Required action: Whenever the word "Hinv" appears on a line of the material below, that line is counted; state the total alone.
========================
(** The server database as the queries of [endCallAlert] see it. *)
Record Database := {
  db_currentUser : option UserModel;
  db_channels : gmap string ChannelModel;
  db_users : gmap string UserModel;
  db_config : gmap string string;
  db_license : gmap string string;
  db_preferences : list PreferenceModel;
}.

(** [intl]: [formatMessage] takes the descriptor's id and default message
    and the values to interpolate. *)
Record IntlShape := {
  formatMessage : string → string → list (string * JsValue) → string;
  locale : string;
}.

(** What [onPress] of an alert button runs. *)
Inductive PressHandler :=
| PressEndCall (serverUrl channelId : string).

Record AlertButton := {
  button_text : string;
  button_onPress : option PressHandler;
  button_style : option string;
}.

(** One call on a collaborator. *)
Inductive Event :=
| EvGetClient (serverUrl : string)
| EvRequest (serverUrl : string) (r : Request)
| EvForceLogoutIfNecessary (serverUrl : string) (error : ClientError)
| EvSetConfig (serverUrl : string) (config : CallsConfig)
| EvSetCalls (serverUrl userId : string)
    (calls : gmap string Call) (enabled : gmap string bool)
| EvSetChannelEnabled (serverUrl channelId : string) (enabled : bool)
| EvSetPluginEnabled (serverUrl : string) (enabled : bool)
| EvMyselfJoinedCall (serverUrl channelId : string)
| EvMyselfLeftCall
| EvSetSpeakerPhone (speakerphoneOn : bool)
| EvInCallManagerSetSpeakerphoneOn (speakerphoneOn : bool)
| EvFetchUsersByIds (serverUrl : string) (ids : list string)
| EvHasMicrophonePermission
| EvNewConnection (serverUrl channelId : string)
    (result : ClientError + CallsConnection)
| EvWaitForReady (c : CallsConnection)
| EvDisconnect (c : CallsConnection)
| EvMute (c : CallsConnection)
| EvUnmute (c : CallsConnection)
| EvRaiseHand (c : CallsConnection)
| EvUnraiseHand (c : CallsConnection)
| EvAlert (title msg : string) (buttons : list AlertButton).

(** The answers of the outside world during one action. *)
Record Env := {
  Date_now : Z;
  env_getClient : string → ClientError + Client;
  env_hasMicrophonePermission : bool;
  env_newConnection : string → string → ClientError + CallsConnection;
  env_serverDatabases : gmap string Database;
}.

(** Constants and pure helpers the module imports from files that are not
    part of the sources at hand; the development is parametric in them. *)
Class Imports := {
  RefreshConfigMillis : Z;
  PluginId : string;
  DefaultCallsConfig : CallsConfig;
  DM_CHANNEL : string;
  CATEGORY_DISPLAY_SETTINGS : string;
  NAME_NAME_FORMAT : string;
  isSystemAdmin : string → bool;
  getUserIdFromDM : string → string → string;
  getTeammateNameDisplaySetting :
    list PreferenceModel → gmap string string → gmap string string → string;
  displayUsername : option UserModel → string → string → string;
}.

(** ** State and monad *)

Record World := {
  callsConfigs : gmap string CallsConfig;
  callsStates : gmap string CallsState;
  connection : option CallsConnection;
}.

Definition M (A : Type) : Type := World → A * World * list Event.

#[global] Instance M_ret : MRet M := λ A a w, (a, w, []).
(** C9. The commands of a script are built all or none: when the commands
    of the top-level nodes before a command node are built and that node,
    the N-th command node, raises, the N-1 commands built so far stay behind
    in the abandoned state of the loop and [parse_script] returns no command
    and the single synthetic diagnostic whose ordinal is N.  A node whose
    type ends with [_command] and is not one of the four known command types
    raises. *)
Theorem failing_command_drops_all (self : CEDARScriptASTParser)
        (code_text : string) (root : Node)
        (pre : list Node) (c : Node) (post : list Node) (e : Exception) :
  parser_parse self (Bytes code_text) = Ok root ->
  _collect_parse_errors None root code_text 1 = [] ->
  children root = (pre ++ c :: post)%list ->
  all_commands_build pre ->
  is_command_node c = true ->
  parse_command c = Raise e ->
  parse_script self code_text
  = Ok ([], [ {| command_ordinal := count_command_nodes pre + 1;
                 message := Exception_str e;
                 line := 0;
                 column := 0;
                 suggestion := "Revise your CEDARScript syntax." |} ])
  /\ (exists st,
         parse_script_try self code_text = (Raise e, st)
         /\ List.length (commands st) = count_command_nodes pre)
  /\ (forall n,
         is_command_node n = true ->
         Node_type n <> "create_command" ->
         Node_type n <> "rm_file_command" ->
         Node_type n <> "mv_file_command" ->
         Node_type n <> "update_command" ->
         parse_command n
         = Raise (ValueError ("Unexpected command type: " ++ Node_type n))).
Proof.
  intros Hparse Hnone Hsplit Hall Hcmd Hc.
  destruct (loop_stops_at pre c post e Hall Hcmd Hc initial_state)
    as (cmds & out & Hloop).
  pose proof (parse_script_try_no_errors self code_text root Hparse Hnone)
    as Htry.
  rewrite Hsplit, Hloop in Htry.
  split; [|split].
  - unfold parse_script. rewrite Htry. unfold parse_script_except.
    cbn [ordinal initial_state]. do 4 f_equal.
    apply Nat.add_comm.
  - eexists. split; [exact Htry|].
    pose proof (loop_ordinal_invariant _ _ _ _ Hloop eq_refl) as Hinv.
    cbn [ordinal commands initial_state] in Hinv |- *. lia.
  - intros n _ H1 H2 H3 H4. unfold parse_command.
    apply String.eqb_neq in H1, H2, H3, H4.
    now rewrite H1, H2, H3, H4.
Qed.

Lemma failing_pre_commands_build :
  all_commands_build [comment_node; create_node].
Proof.
  intros n Hn Hcmd.
  destruct Hn as [<-|[<-|[]]]; [discriminate Hcmd | eexists; reflexivity].
Defined.

Lemma failing_command_drops_all_witness :
  parse_script (parser_returning failing_root) ""
  = Ok ([], [ {| command_ordinal := 2;
                 message := "Unexpected command type: select_command";
                 line := 0;
                 column := 0;
                 suggestion := "Revise your CEDARScript syntax." |} ]).
Proof.
  exact (proj1 (failing_command_drops_all
                  (parser_returning failing_root) "" failing_root
                  [comment_node; create_node] select_node [rm_file_node]
                  (ValueError "Unexpected command type: select_command")
                  eq_refl eq_refl eq_refl failing_pre_commands_build
                  eq_refl eq_refl)).
Defined.

(* ------------------------------------------------------------------ *)
(** * Decoding of quoted strings *)

Lemma strip_quote_chars (s : string) :
  Py.strip s quote_chars = Py.rstrip_by is_quote (Py.lstrip_by is_quote s).
Proof. reflexivity. Qed.

Lemma lstrip_begins (s : string) :
  begins_with_quote (Py.lstrip_by is_quote s) = false.
Proof.
  induction s as [|c s IH]; [reflexivity|]. cbn [Py.lstrip_by].
  destruct (is_quote c) eqn:E; [exact IH | exact E].
Qed.

Lemma rstrip_keeps_begin (s : string) :
  begins_with_quote s = false ->
  begins_with_quote (Py.rstrip_by is_quote s) = false.
Proof.
  destruct s as [|c s]; [reflexivity|]. cbn [begins_with_quote Py.rstrip_by].
  intros E. rewrite E. now destruct (Py.rstrip_by is_quote s).
Qed.

Lemma rstrip_ends (s : string) :
  ends_with_quote (Py.rstrip_by is_quote s) = false.
Proof.
  induction s as [|c s IH]; [reflexivity|]. cbn [Py.rstrip_by].
  destruct (Py.rstrip_by is_quote s) as [|d r] eqn:R.
  - destruct (is_quote c) eqn:E; [reflexivity | exact E].
  - exact IH.
Qed.

Lemma rstrip_unquoted_end (s : string) :
  ends_with_quote s = false -> Py.rstrip_by is_quote s = s.
Proof.
  induction s as [|c s IH]; [reflexivity|]. intros E.
  destruct s as [|d r].
  - cbn [ends_with_quote] in E. cbn [Py.rstrip_by]. now rewrite E.
  - cbn [ends_with_quote] in E. cbn [Py.rstrip_by].
    change (match Py.rstrip_by is_quote (String d r) with
            | "" => if is_quote c then "" else String c ""
            | String a r0 => String c (String a r0)
            end = String c (String d r)).
    now rewrite (IH E).
Qed.

Lemma rstrip_closing_quote (s : string) (q : ascii) :
  is_quote q = true ->
  Py.rstrip_by is_quote (s ++ String q "") = Py.rstrip_by is_quote s.
Proof.
  intros Q. induction s as [|c s IH].
  - cbn [append Py.rstrip_by]. now rewrite Q.
  - cbn [append Py.rstrip_by]. now rewrite IH.
Qed.

Lemma strip_one_layer (q1 q2 : ascii) (content : string) :
  is_quote q1 = true ->
  is_quote q2 = true ->
  begins_with_quote content = false ->
  ends_with_quote content = false ->
  Py.strip (String q1 (content ++ String q2 "")) quote_chars = content.
Proof.
  intros Q1 Q2 B E. rewrite strip_quote_chars. cbn [Py.lstrip_by]. rewrite Q1.
  destruct content as [|c r].
  - cbn [append Py.lstrip_by Py.rstrip_by]. now rewrite Q2.
  - cbn [begins_with_quote] in B. cbn [append Py.lstrip_by]. rewrite B.
    change (String c (r ++ String q2 "")) with (String c r ++ String q2 "").
    rewrite (rstrip_closing_quote _ q2 Q2).
    now apply rstrip_unquoted_end.
Qed.

(** C4, the claim as stated fails: the token made of a double quote, ['a']
    and a double quote decodes to [a], whereas taking one layer of matching
    quotes off leaves ['a']. *)
Lemma quoted_string_one_layer_counterexample :
  parse_string (Some nested_quotes_token) = Ok "a"
  /\ spec_strip_one_layer (decode (text nested_quotes_token)) = "'a'"
  /\ parse_string (Some nested_quotes_token)
     <> Ok (spec_strip_one_layer (decode (text nested_quotes_token))).
Proof. split; [reflexivity | split; [reflexivity | discriminate]]. Qed.

(** C4, amended. Decoding a quoted string token removes every leading and
    every trailing quote character, double or single, matching or not; for
    the escaped-single-quote style the escaped quotes are unescaped first.
    The decoded text thus never begins or ends with a quote character, and
    it is the content between the first and the last character of the text
    when these two are quote characters and the content neither begins nor
    ends with one.  The token ['it\'s ok'] decodes to [it's ok]. *)
Theorem quoted_string_decoding (node : Node) :
  (Py.casefold (Node_type node) = "raw_string" ->
   parse_string (Some node) = Ok (Py.strip (decode (text node)) quote_chars))
  /\ (Py.casefold (Node_type node) = "single_quoted_string" ->
      parse_string (Some node)
      = Ok (Py.strip (unescape_quotes (decode (text node))) quote_chars))
  /\ (forall s,
         begins_with_quote (Py.strip s quote_chars) = false
         /\ ends_with_quote (Py.strip s quote_chars) = false)
  /\ (forall q1 q2 content,
         is_quote q1 = true ->
         is_quote q2 = true ->
         begins_with_quote content = false ->
         ends_with_quote content = false ->
         Py.strip (String q1 (content ++ String q2 "")) quote_chars = content)
  /\ parse_string (Some escaped_token) = Ok "it's ok".
Proof.
  split; [|split; [|split; [|split]]].
  - intros H. unfold parse_string. cbn [getattr_of bind]. rewrite H.
    change (String.eqb "raw_string" "string") with false. cbn [bind].
    rewrite H. reflexivity.
  - intros H. unfold parse_string. cbn [getattr_of bind]. rewrite H.
    change (String.eqb "single_quoted_string" "string") with false.
    cbn [bind]. rewrite H. reflexivity.
  - intros s. rewrite strip_quote_chars. split.
    + apply rstrip_keeps_begin, lstrip_begins.
    + apply rstrip_ends.
  - exact strip_one_layer.
  - reflexivity.
Qed.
========================
Answer below: 2